**The task**
Write out exactly the lines below that run from the one containing "handle carries is" through the one containing "as (nm & Hgen & Hname).", both included, with no other lines.
* * * * * * *
Lemma key_compute1D_b g g' te te' :
  rowkey g = rowkey g' -> key te = key te' ->
  key (compute1D_b g (Some te) None) = key (compute1D_b g' (Some te') None).
Proof.
  intros Hg Ht. unfold compute1D_b, compute1D_b_with. simpl.
  rewrite (rowkey_length _ _ Hg).
  assert (key (te / float_of_nat (length g'))%float = key (te' / float_of_nat (length g'))%float)
    as Hdt by (by apply key_div).
  apply key_div. apply key_mul; [|exact Hdt].
  apply key_dot. apply rowkey_map; [|by apply rowkey_cumsum].
  intros x x' Hx. apply key_mul; [|reflexivity]. by apply key_mul.
Qed.

Lemma b_of_descriptor_key ver d d' :
  rowkey d = rowkey d' -> key (b_of_descriptor ver d) = key (b_of_descriptor ver d').
Proof.
  intros H. unfold b_of_descriptor.
  destruct (Nat.eqb ver 0); [by apply rowkey_lookup|].
  destruct (Nat.eqb ver 1).
  - pose proof (rowkey_lookup _ _ 0 H). pose proof (rowkey_lookup _ _ 1 H).
    pose proof (rowkey_lookup _ _ 2 H).
    apply key_mul; [|reflexivity]. apply key_mul.
    + unfold Np.square. apply key_mul; apply key_mul; auto; by apply key_mul.
    + apply key_sub; [auto|]. by apply key_div.
  - apply key_compute1D_b; [by apply rowkey_drop|by apply rowkey_lookup].
Qed.

(** ** Threshold comparisons *)

Lemma key_leb x y t : key x = key y -> (x <=? t)%float = (y <=? t)%float.
Proof. intros H. rewrite !fleb_key, H. reflexivity. Qed.

Lemma key_gtb x y t : key x = key y -> (t <? x)%float = (t <? y)%float.
Proof. intros H. rewrite !fltb_key, H, (key_eq_fnan _ _ H). reflexivity. Qed.

Lemma leb_gtb_disjoint x t : (x <=? t)%float = true -> (t <? x)%float = false.
Proof.
  rewrite fleb_key, fltb_key, (lex3_antisym (key t)).
  destruct (lex3 (key x) (key t)); simpl; congruence.
Qed.

Lemma leb_gtb_total x t :
  fnan x = false -> fnan t = false -> (x <=? t)%float = negb (t <? x)%float.
Proof.
  intros Hx Ht. rewrite fleb_key, fltb_key, (lex3_antisym (key t)), Hx, Ht.
  destruct (lex3 (key x) (key t)); reflexivity.
Qed.
(** * ubrowse: the codepoint index, the block index and the navigation loops

    A shallow embedding of [ubrowse.c] (with the declarations of [data.h]).

    Conventions.
    - C [int] values are integers of [Z].  Every quantity the modelled
      functions compute on is an index into the dataset, a 21-bit codepoint
      or a terminal dimension, so the arithmetic is written without
      wrap-around; [unsigned long] results of [strtoul] carry their
      saturation and their modulus explicitly.  Where a property ranges
      over arguments of [lookupchar] or offsets of [offsetchar], it is
      stated for those on which the [int] arithmetic of the source does
      not overflow.
    - C integer division truncates: it is [Z.quot].
    - The extern objects of [data.h] ([charlist], [blocklist],
      [charnamebuffer], [unicodeversion]) are the fields of a [dataset];
      [charlistsize] and [blocklistsize] are the lengths of the arrays.
    - The file-scope variables of [ubrowse.c] and the function-static
      [lastsubstring] are the fields of [globals]; functions that write
      them take and return the record.
    - The terminal is a list of pending input events, consumed by [getch],
      and a counter of the calls of [beep]. *)

From Equations Require Import Equations.
From Stdlib Require Import ZArith List Lia String Ascii Bool Sorted.
Import ListNotations.
Local Open Scope Z_scope.

(** ** data.h *)

Record charinfo : Type := mkchar {
  nameoffset : Z;   (* offset of official glyph name *)
  namesize : Z;     (* length of the glyph name *)
  uchar : Z;        (* the codepoint value *)
  combining : bool  (* true if this is a combining character *)
}.

Record blockinfo : Type := mkblock {
  from : Z;         (* first codepoint in the block *)
  to : Z;           (* last codepoint in the block *)
  name : string     (* official block name *)
}.

Record dataset : Type := mkdata {
  charlist : list charinfo;
  blocklist : list blockinfo;
  charnamebuffer : string;
  unicodeversion : option string
}.

Definition charlistsize (D : dataset) : Z := Z.of_nat (List.length (charlist D)).
Definition blocklistsize (D : dataset) : Z := Z.of_nat (List.length (blocklist D)).

Definition nochar : charinfo := mkchar 0 0 0 false.
Definition noblock : blockinfo := mkblock 0 0 EmptyString.

(** [charlist[n]] and [blocklist[i]]. *)
Definition char_at (D : dataset) (n : Z) : charinfo :=
  nth (Z.to_nat n) (charlist D) nochar.
Definition block_at (D : dataset) (i : Z) : blockinfo :=
  nth (Z.to_nat i) (blocklist D) noblock.

(** The value of the highest possible Unicode codepoint. *)
Definition lastucharval : Z := 0x10FFFF.

(** The smallest width columns are permitted to shrink to. *)
Definition mincolumnwidth : Z := 8.

(** ** lookupchar *)

Section Lookup.
Variable D : dataset.

(** The [while (bottom - top > 1)] loop of [lookupchar] from its head, with
    the [return] that follows it. *)
Equations? lookupchar_from (uc top bottom : Z) : Z
  by wf (Z.to_nat (bottom - top)) lt :=
  lookupchar_from uc top bottom with Z_gt_dec (bottom - top) 1 := {
    | left _ =>
        if uchar (char_at D (Z.quot (top + bottom) 2)) <? uc then
          lookupchar_from uc (Z.quot (top + bottom) 2) bottom
        else if uchar (char_at D (Z.quot (top + bottom) 2)) >? uc then
          lookupchar_from uc top (Z.quot (top + bottom) 2)
        else Z.quot (top + bottom) 2
    | right _ =>
        if uc - uchar (char_at D top) <? uchar (char_at D bottom) - uc
        then top else bottom }.
Proof.
  all: pose proof (Z.quot_rem' (top + bottom) 2) as Hq;
       pose proof (Z.rem_bound_abs (top + bottom) 2 ltac:(lia)); lia.
Qed.

Definition lookupchar (uc : Z) : Z :=
  lookupchar_from uc 0 (charlistsize D - 1).

(** ** offsetchar *)

Definition offsetchar (pos charoffset : Z) : Z :=
  lookupchar (uchar (char_at D pos) + charoffset).

End Lookup.

(** ** C strings and <ctype.h>, <stdlib.h>

    A [char const *] is the [string] of its characters before the
    terminating NUL; a key or character code is a [Z]. *)

Definition chr (c : ascii) : Z := Z.of_N (N_of_ascii c).

Definition NUL : ascii := Ascii.zero.

(** The C string held by a buffer: its contents up to the first NUL. *)
Fixpoint cstr (s : string) : string :=
  match s with
  | EmptyString => EmptyString
  | String c s' => if Ascii.eqb c NUL then EmptyString else String c (cstr s')
  end.
(** ** Creation under a generated name *)

Lemma candidate_generated {W : Type} (os : os_module) (s : state W) :
  generated_name os (candidate os s).
Proof.
  exists (hexlify (map (entropy s) (seq (cursor s) 4))).
  split; [reflexivity|]. split; [|apply hexlify_hex].
  rewrite hexlify_length. reflexivity.
Qed.

Section Generated.

Context {W : Type} `{OS W}.
Variable os : os_module.

Lemma posix_name_loop_generated (fuel : nat) :
  forall (s s' : state W) (nm : string),
    posix_name_loop os fuel s = (Ok nm, s') ->
    generated_name os nm /\ _name (self s') = Some nm.
Proof.
  induction fuel as [|fuel IH]; intros s s' nm Hrun.
  - discriminate.
  - cbn [posix_name_loop] in Hrun. unfold bind at 1 in Hrun.
    rewrite make_filename_run in Hrun.
    run_monad Hrun. cbn [world self trace entropy cursor after_token] in Hrun.
    split_call Hrun.
    + apply run_result_inv in Hrun. destruct Hrun as [Ho <-].
      injection Ho as <-. split; [apply (candidate_generated os s) | reflexivity].
    + destruct (is_FileExistsError e); [|discriminate].
      apply IH in Hrun. exact Hrun.
Qed.

Lemma windows_create_loop_generated (fuel : nat) (size : Z) :
  forall (s s' : state W),
    windows_create_loop os fuel None size s = (Ok tt, s') ->
    exists nm, generated_name os nm /\ _name (self s') = Some nm.
Proof.
  induction fuel as [|fuel IH]; intros s s' Hrun.
  - discriminate.
  - cbn [windows_create_loop] in Hrun. unfold bind at 1 in Hrun.
    rewrite make_filename_run in Hrun.
    run_monad Hrun. cbn [world self trace entropy cursor after_token] in Hrun.
    split_call Hrun; [|discriminate].
    split_call Hrun.
    + destruct (Z.eqb_spec v0 ERROR_ALREADY_EXISTS) as [Eq | Hcode].
      * split_call Hrun; try discriminate.
        apply IH in Hrun. exact Hrun.
      * split_call Hrun; split_call Hrun; try discriminate.
        apply run_result_inv in Hrun. destruct Hrun as [_ <-].
        eexists. split; [apply (candidate_generated os s) | reflexivity].
    + split_call Hrun; discriminate.
Qed.

(** X11: when the name is omitted and the open succeeds, the name the
    handle carries is a generated one, however many candidates collided
    first: the platform prefix followed by eight hexadecimal characters,
    thirteen characters in all. *)
Theorem omitted_name_is_generated
  (fuel : nat) (size : Z) (s s' : state W) :
  _SharedMemory_init os fuel None true size s = (Ok tt, s') ->
  exists nm,
    _name (self s') = Some nm
    /\ generated_name os nm
    /\ len nm = 13.
Proof.
  intros Hrun.
  assert (Hlen : forall nm, generated_name os nm -> len nm = 13).
  { intros nm (hex & -> & Hl & _). unfold len.
    rewrite append_length, prefix_length, Hl. reflexivity. }
  pose proof (init_ok_valid _ _ _ _ _ _ _ Hrun) as Hv.
  rewrite (init_valid os fuel None true size s Hv) in Hrun.
  unfold platform_branch in Hrun.
  destruct (_USE_POSIX os) eqn:Hp.
  - rewrite posix_branch_phases in Hrun. unfold bind at 1 2 in Hrun.
    unfold posix_name_phase in Hrun. unfold bind at 1 in Hrun.
    destruct (posix_name_loop os fuel (checked os true s))
      as [[nm | e | ] s1] eqn:Eloop; try discriminate.
    destruct (posix_name_loop_generated fuel _ _ _ Eloop) as [Hgen Hname].
    unfold ret at 1 in Hrun. unfold bind at 1 in Hrun.
    destruct (posix_map_phase true size s1) as [[q | e | ] s2] eqn:Emap;
      try discriminate.
    destruct (posix_map_phase_ok true size q s1 s2 Emap)
      as (pre2 & m & _ & Hs2).
    unfold posix_register_phase in Hrun. run_monad Hrun.
    cbn [world self trace entropy cursor] in Hrun.
    split_call Hrun; [|discriminate].
    fold (finish (W := W) q) in Hrun.
    rewrite (finish_run q _ {| mm_id := m; mm_fileno := _fd (self s1);
                               mm_length := q; mm_tagname := None;
                               mm_access := ACCESS_DEFAULT |}) in Hrun
      by (cbn [self]; rewrite Hs2; reflexivity).
    apply run_result_inv in Hrun. destruct Hrun as [_ <-].
    cbn [assigned self]. rewrite Hs2.
    exists nm. split; [exact Hname|]. split; [exact Hgen | apply Hlen, Hgen].
  - unfold bind at 1 2 in Hrun.
    destruct (windows_create_loop os fuel None size (checked os true s))
      as [[[] | e1 | ] s1] eqn:Eloop; try discriminate.
    destruct (windows_create_loop_generated fuel size _ _ Eloop)
      as (nm & Hgen & Hname).
    destruct (windows_create_loop_ok os fuel None size _ _ Eloop)
      as (pre & tname & h & code & m & r & _ & Hs1 & _).
    unfold ret in Hrun.
    rewrite (finish_run size s1 (creator_mapping m size tname)) in Hrun
      by (rewrite Hs1; reflexivity).
    apply run_result_inv in Hrun. destruct Hrun as [_ <-].
    cbn [assigned self].
    exists nm. split; [exact Hname|]. split; [exact Hgen | apply Hlen, Hgen].
Qed.

End Generated.

(** X11 on the reference kernel: a creation without a name on Linux. *)
Lemma omitted_name_is_generated_witness :
  exists nm,
    _name (self (snd (open_posix None true 100 Posix.empty))) = Some nm
    /\ generated_name linux nm
    /\ len nm = 13.
Proof.
  apply (omitted_name_is_generated linux 8 100 (boot linux Posix.empty)
           (snd (open_posix None true 100 Posix.empty))).
  vm_compute. reflexivity.
Defined.

(** ** Collisions of generated names *)

Section Retry.

Context {W : Type} `{OS W}.
Variable os : os_module.
Lemma decisive_allowed w client lines :
  decisive w client lines = Allowed <->
  exists pre line post,
    lines = pre ++ line :: post /\
    Forall (passes w client) pre /\ allows w client line.
Proof.
  induction lines as [|l lines IH]; simpl.
  - split; [discriminate|]. intros [pre [line [post [E _]]]].
    destruct pre; discriminate.
  - destruct (rule_alone w client l) as [| |mask] eqn:El.
    + split; [discriminate|]. intros [pre [line [post [E [Hp Ha]]]]].
      destruct pre as [|x pre]; injection E as -> E.
      * unfold allows in Ha. congruence.
      * inversion Hp as [|? ? [m Hm] _]; subst. congruence.
    + split; [|reflexivity]. intros _. exists [], l, lines.
      repeat split; auto.
    + rewrite IH. split.
      * intros [pre [line [post [E [Hp Ha]]]]].
        exists (l :: pre), line, post. subst lines.
        repeat split; auto. constructor; [exists mask; assumption|assumption].
      * intros [pre [line [post [E [Hp Ha]]]]].
        destruct pre as [|x pre]; injection E as -> E.
        -- unfold allows in Ha. congruence.
        -- exists pre, line, post. inversion Hp; subst. repeat split; auto.
Qed.

(** A matching [deny] line never ends the scan by itself: [break] leaves
    the [switch], not the [while]. *)
Lemma deny_line_continues w client mask raw c rest :
  nuke_newline raw = c :: rest -> c = "d"%char \/ c = "D"%char ->
  access_line w client mask raw = LineErr \/
  exists mask', access_line w client mask raw = LineNext mask'.
Proof.
  intros Hl Hc. unfold access_line. rewrite Hl.
  destruct (last_blank (c :: rest)) as [sp|]; [|auto].
  destruct (match strchr (skipn (sp + 1) (c :: rest)) "/" with
            | Some sl =>
                match read_mask w mask
                        (skipn (sl + 1) (skipn (sp + 1) (c :: rest))) with
                | Some mask' => Some (firstn sl (skipn (sp + 1) (c :: rest)), mask')
                | None => None
                end
            | None => Some (skipn (sp + 1) (c :: rest), mask)
            end) as [[addr mask']|]; [|auto].
  destruct (inet_aton w addr) as [a|]; [|auto].
  destruct (Z.land client mask' =? Z.land a mask'); [|eauto].
  destruct Hc as [-> | ->]; right; eexists; reflexivity.
Qed.

(** The scan in the code's own terms: when [access_check2] consults an
    access file in which no rule inherits a mask from an earlier line, the lines are
    evaluated in order and the request is allowed (1, nothing sent)
    exactly when some line is an [allow] matching the client and every
    line before it is well formed and either does not match or is a
    [deny]; a matching [deny] does not end the scan.  In every other
    case (a malformed line is reached first, or no [allow] matches) the
    result is -1 with a 403 response. *)
Theorem access_check2_first_allow_decides
  (w : world) (hc : httpd_conn) (dir content : cstring) (sbuf : stat_buf) :
  lstat w (dir ++ lit "/" ++ ACCESS_FILE w) = Some sbuf ->
  fopen w (dir ++ lit "/" ++ ACCESS_FILE w) = Some content ->
  fresh_masks w (client_addr hc) full_mask (file_lines content) = true ->
  (fst (access_check2 w hc dir) = 1 <->
   exists pre line post,
     file_lines content = pre ++ line :: post /\
     Forall (passes w (client_addr hc)) pre /\
     allows w (client_addr hc) line) /\
  ((fst (access_check2 w hc dir) = 1 /\
    response (snd (access_check2 w hc dir)) = response hc) \/
   (fst (access_check2 w hc dir) = -1 /\
    status (snd (access_check2 w hc dir)) = 403)).
Proof.
  intros Hl Hf Hfresh.
  rewrite <- decisive_allowed.
  rewrite <- (access_scan_fresh w _ _ _ Hfresh).
  unfold access_check2.
  change (accesspath (set_accesspath (dir ++ lit "/" ++ ACCESS_FILE w) hc))
    with (dir ++ lit "/" ++ ACCESS_FILE w).
  change (client_addr (set_accesspath (dir ++ lit "/" ++ ACCESS_FILE w) hc))
    with (client_addr hc).
  rewrite Hl, Hf.
  destruct (access_scan w (client_addr hc) full_mask (file_lines content));
    cbn [fst snd].
  - split; [tauto|]. left. split; reflexivity.
  - split; [split; [lia|discriminate]|]. right. split; [reflexivity|].
    apply httpd_send_err_status. lia.
  - split; [split; [lia|discriminate]|]. right. split; [reflexivity|].
    apply httpd_send_err_status. lia.
Qed.
(* ===== verification/_CoqProject ===== *)
-Q . S2P
Prelude.v
IO.v
Poll.v
LogFormat.v
Transport.v
SimEC.v
TimedEC.v
TimedTransport.v
Stalls.v
TimedSafety.v
Interleave.v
* * * * * * *
**Answer space**
    handle carries is a generated one, however many candidates collided
    first: the platform prefix followed by eight hexadecimal characters,
    thirteen characters in all. *)
Theorem omitted_name_is_generated
  (fuel : nat) (size : Z) (s s' : state W) :
  _SharedMemory_init os fuel None true size s = (Ok tt, s') ->
  exists nm,
    _name (self s') = Some nm
    /\ generated_name os nm
    /\ len nm = 13.
Proof.
  intros Hrun.
  assert (Hlen : forall nm, generated_name os nm -> len nm = 13).
  { intros nm (hex & -> & Hl & _). unfold len.
    rewrite append_length, prefix_length, Hl. reflexivity. }
  pose proof (init_ok_valid _ _ _ _ _ _ _ Hrun) as Hv.
  rewrite (init_valid os fuel None true size s Hv) in Hrun.
  unfold platform_branch in Hrun.
  destruct (_USE_POSIX os) eqn:Hp.
  - rewrite posix_branch_phases in Hrun. unfold bind at 1 2 in Hrun.
    unfold posix_name_phase in Hrun. unfold bind at 1 in Hrun.
    destruct (posix_name_loop os fuel (checked os true s))
      as [[nm | e | ] s1] eqn:Eloop; try discriminate.
    destruct (posix_name_loop_generated fuel _ _ _ Eloop) as [Hgen Hname].
    unfold ret at 1 in Hrun. unfold bind at 1 in Hrun.
    destruct (posix_map_phase true size s1) as [[q | e | ] s2] eqn:Emap;
      try discriminate.
    destruct (posix_map_phase_ok true size q s1 s2 Emap)
      as (pre2 & m & _ & Hs2).
    unfold posix_register_phase in Hrun. run_monad Hrun.
    cbn [world self trace entropy cursor] in Hrun.
    split_call Hrun; [|discriminate].
    fold (finish (W := W) q) in Hrun.
    rewrite (finish_run q _ {| mm_id := m; mm_fileno := _fd (self s1);
                               mm_length := q; mm_tagname := None;
                               mm_access := ACCESS_DEFAULT |}) in Hrun
      by (cbn [self]; rewrite Hs2; reflexivity).
    apply run_result_inv in Hrun. destruct Hrun as [_ <-].
    cbn [assigned self]. rewrite Hs2.
    exists nm. split; [exact Hname|]. split; [exact Hgen | apply Hlen, Hgen].
  - unfold bind at 1 2 in Hrun.
    destruct (windows_create_loop os fuel None size (checked os true s))
      as [[[] | e1 | ] s1] eqn:Eloop; try discriminate.
    destruct (windows_create_loop_generated fuel size _ _ Eloop)
      as (nm & Hgen & Hname).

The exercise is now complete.